Saved data entries
■ ■ ■

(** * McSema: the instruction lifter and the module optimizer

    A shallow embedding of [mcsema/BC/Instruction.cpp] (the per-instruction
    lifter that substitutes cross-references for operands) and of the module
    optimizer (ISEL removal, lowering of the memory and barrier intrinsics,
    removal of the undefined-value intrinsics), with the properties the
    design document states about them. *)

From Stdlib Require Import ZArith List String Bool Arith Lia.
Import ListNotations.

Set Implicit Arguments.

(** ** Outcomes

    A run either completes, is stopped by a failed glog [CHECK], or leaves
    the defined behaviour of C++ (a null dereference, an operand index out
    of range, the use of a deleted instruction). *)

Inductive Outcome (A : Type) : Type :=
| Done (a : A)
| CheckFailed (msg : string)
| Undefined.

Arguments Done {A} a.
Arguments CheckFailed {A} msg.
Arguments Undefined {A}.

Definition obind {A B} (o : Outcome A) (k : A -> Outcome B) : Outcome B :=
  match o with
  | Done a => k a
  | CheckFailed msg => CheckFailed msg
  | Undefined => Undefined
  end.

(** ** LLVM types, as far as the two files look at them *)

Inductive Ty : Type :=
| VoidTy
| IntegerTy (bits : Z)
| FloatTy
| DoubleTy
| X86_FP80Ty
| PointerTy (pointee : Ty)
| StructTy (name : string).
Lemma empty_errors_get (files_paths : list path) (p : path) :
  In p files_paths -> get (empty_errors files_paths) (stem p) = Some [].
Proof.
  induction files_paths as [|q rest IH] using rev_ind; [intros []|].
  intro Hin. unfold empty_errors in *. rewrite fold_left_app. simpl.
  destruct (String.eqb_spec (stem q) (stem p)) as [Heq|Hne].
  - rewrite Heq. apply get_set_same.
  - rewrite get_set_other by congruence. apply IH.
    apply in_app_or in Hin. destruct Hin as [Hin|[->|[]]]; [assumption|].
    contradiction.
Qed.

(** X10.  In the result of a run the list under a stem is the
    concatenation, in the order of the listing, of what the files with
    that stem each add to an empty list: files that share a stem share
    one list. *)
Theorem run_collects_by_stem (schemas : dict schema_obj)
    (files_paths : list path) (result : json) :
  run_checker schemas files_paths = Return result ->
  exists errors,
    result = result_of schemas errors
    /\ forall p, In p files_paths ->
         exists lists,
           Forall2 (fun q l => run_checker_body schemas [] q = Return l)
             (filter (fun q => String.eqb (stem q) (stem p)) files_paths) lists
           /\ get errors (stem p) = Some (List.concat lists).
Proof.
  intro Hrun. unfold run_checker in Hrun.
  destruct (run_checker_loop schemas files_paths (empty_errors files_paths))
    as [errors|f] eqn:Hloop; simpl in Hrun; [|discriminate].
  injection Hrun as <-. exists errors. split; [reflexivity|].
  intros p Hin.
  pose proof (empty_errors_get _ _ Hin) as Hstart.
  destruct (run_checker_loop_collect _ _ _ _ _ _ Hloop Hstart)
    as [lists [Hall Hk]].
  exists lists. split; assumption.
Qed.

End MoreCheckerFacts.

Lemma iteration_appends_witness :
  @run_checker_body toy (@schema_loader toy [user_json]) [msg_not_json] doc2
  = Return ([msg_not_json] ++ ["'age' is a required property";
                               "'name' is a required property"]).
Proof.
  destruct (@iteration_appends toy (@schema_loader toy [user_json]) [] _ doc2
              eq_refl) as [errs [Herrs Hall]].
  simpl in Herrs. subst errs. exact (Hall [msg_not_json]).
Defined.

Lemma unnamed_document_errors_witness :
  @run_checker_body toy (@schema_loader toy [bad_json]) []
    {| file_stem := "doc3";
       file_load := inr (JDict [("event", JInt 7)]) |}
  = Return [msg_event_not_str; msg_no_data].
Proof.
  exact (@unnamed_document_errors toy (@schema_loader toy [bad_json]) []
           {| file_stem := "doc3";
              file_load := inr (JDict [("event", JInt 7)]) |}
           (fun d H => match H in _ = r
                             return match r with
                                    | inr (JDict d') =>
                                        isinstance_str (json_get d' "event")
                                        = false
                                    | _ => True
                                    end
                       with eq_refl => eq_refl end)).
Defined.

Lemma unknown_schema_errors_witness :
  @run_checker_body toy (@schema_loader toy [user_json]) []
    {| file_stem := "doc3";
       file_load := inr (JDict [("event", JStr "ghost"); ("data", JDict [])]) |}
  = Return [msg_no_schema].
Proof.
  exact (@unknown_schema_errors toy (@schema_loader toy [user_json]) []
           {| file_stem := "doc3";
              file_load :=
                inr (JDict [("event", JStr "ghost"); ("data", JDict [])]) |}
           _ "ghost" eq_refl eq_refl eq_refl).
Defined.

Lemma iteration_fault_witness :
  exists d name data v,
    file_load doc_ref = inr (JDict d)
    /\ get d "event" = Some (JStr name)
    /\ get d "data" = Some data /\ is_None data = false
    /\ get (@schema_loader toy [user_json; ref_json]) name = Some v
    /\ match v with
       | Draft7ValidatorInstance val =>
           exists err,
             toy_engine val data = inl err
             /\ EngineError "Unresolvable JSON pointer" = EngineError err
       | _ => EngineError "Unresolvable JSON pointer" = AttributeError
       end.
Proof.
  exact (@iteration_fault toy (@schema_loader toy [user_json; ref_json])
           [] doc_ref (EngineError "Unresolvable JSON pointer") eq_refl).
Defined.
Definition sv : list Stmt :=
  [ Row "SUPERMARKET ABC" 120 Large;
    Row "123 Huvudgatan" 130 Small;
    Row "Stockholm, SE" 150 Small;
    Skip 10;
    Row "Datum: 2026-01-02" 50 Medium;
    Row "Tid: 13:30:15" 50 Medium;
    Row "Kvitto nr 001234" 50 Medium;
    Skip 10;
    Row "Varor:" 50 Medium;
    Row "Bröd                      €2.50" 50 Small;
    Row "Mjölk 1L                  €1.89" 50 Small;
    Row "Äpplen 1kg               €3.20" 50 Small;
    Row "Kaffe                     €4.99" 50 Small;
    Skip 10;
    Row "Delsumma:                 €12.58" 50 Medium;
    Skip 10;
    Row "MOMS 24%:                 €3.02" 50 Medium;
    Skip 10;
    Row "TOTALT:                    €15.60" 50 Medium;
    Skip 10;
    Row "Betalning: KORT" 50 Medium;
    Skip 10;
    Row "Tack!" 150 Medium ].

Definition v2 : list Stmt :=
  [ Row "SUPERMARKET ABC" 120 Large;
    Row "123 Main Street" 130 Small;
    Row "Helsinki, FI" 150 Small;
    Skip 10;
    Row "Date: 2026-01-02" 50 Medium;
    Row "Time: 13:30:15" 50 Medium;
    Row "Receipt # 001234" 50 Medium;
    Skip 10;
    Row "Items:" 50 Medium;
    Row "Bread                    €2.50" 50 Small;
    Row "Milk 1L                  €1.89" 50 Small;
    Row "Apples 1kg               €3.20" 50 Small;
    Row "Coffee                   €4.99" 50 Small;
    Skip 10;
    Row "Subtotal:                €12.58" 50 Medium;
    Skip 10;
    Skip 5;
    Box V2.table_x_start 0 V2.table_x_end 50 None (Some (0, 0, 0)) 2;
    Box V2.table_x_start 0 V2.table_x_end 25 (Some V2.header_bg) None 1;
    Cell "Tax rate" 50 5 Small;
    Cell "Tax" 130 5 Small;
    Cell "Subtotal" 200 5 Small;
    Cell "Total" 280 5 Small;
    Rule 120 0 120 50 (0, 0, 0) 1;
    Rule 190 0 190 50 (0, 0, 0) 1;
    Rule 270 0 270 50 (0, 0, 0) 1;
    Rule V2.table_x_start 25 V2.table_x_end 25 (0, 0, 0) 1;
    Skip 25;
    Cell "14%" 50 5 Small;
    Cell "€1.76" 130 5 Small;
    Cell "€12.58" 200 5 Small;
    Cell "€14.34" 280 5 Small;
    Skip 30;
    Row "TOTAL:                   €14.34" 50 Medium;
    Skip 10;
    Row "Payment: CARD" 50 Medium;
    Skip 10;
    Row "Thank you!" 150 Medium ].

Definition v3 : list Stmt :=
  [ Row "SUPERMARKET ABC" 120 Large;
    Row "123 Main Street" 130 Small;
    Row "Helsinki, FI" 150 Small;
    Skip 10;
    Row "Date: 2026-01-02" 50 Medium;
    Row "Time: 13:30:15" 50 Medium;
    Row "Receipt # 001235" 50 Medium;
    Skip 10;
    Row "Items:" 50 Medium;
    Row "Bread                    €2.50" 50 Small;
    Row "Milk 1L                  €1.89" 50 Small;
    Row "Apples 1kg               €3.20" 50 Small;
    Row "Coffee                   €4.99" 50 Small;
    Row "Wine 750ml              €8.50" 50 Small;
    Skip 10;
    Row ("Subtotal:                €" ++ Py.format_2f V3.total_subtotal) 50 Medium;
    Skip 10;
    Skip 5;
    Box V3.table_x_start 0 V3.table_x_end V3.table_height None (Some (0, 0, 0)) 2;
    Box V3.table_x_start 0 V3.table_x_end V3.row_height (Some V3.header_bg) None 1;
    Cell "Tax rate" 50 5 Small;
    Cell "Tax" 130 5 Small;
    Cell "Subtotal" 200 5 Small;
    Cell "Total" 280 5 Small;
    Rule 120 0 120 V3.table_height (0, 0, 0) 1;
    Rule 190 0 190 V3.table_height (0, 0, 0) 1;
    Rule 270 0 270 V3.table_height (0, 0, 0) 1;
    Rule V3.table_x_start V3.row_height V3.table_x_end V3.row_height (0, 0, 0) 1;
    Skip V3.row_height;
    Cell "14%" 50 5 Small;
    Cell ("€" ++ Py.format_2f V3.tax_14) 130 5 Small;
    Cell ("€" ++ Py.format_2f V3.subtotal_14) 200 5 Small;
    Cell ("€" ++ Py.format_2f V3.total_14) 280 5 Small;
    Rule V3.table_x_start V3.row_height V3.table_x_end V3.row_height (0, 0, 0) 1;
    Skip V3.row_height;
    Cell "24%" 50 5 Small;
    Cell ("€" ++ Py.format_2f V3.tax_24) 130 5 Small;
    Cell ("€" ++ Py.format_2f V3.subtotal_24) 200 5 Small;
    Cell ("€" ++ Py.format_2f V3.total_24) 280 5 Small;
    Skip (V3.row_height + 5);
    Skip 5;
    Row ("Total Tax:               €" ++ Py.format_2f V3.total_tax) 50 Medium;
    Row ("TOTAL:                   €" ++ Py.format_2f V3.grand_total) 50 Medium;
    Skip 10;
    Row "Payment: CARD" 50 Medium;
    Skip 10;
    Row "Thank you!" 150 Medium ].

■ ■ ■

§ Task prompt
Within the entries above, some lines may contain "Hrun". Report how many, and nothing else.

§ Task response
3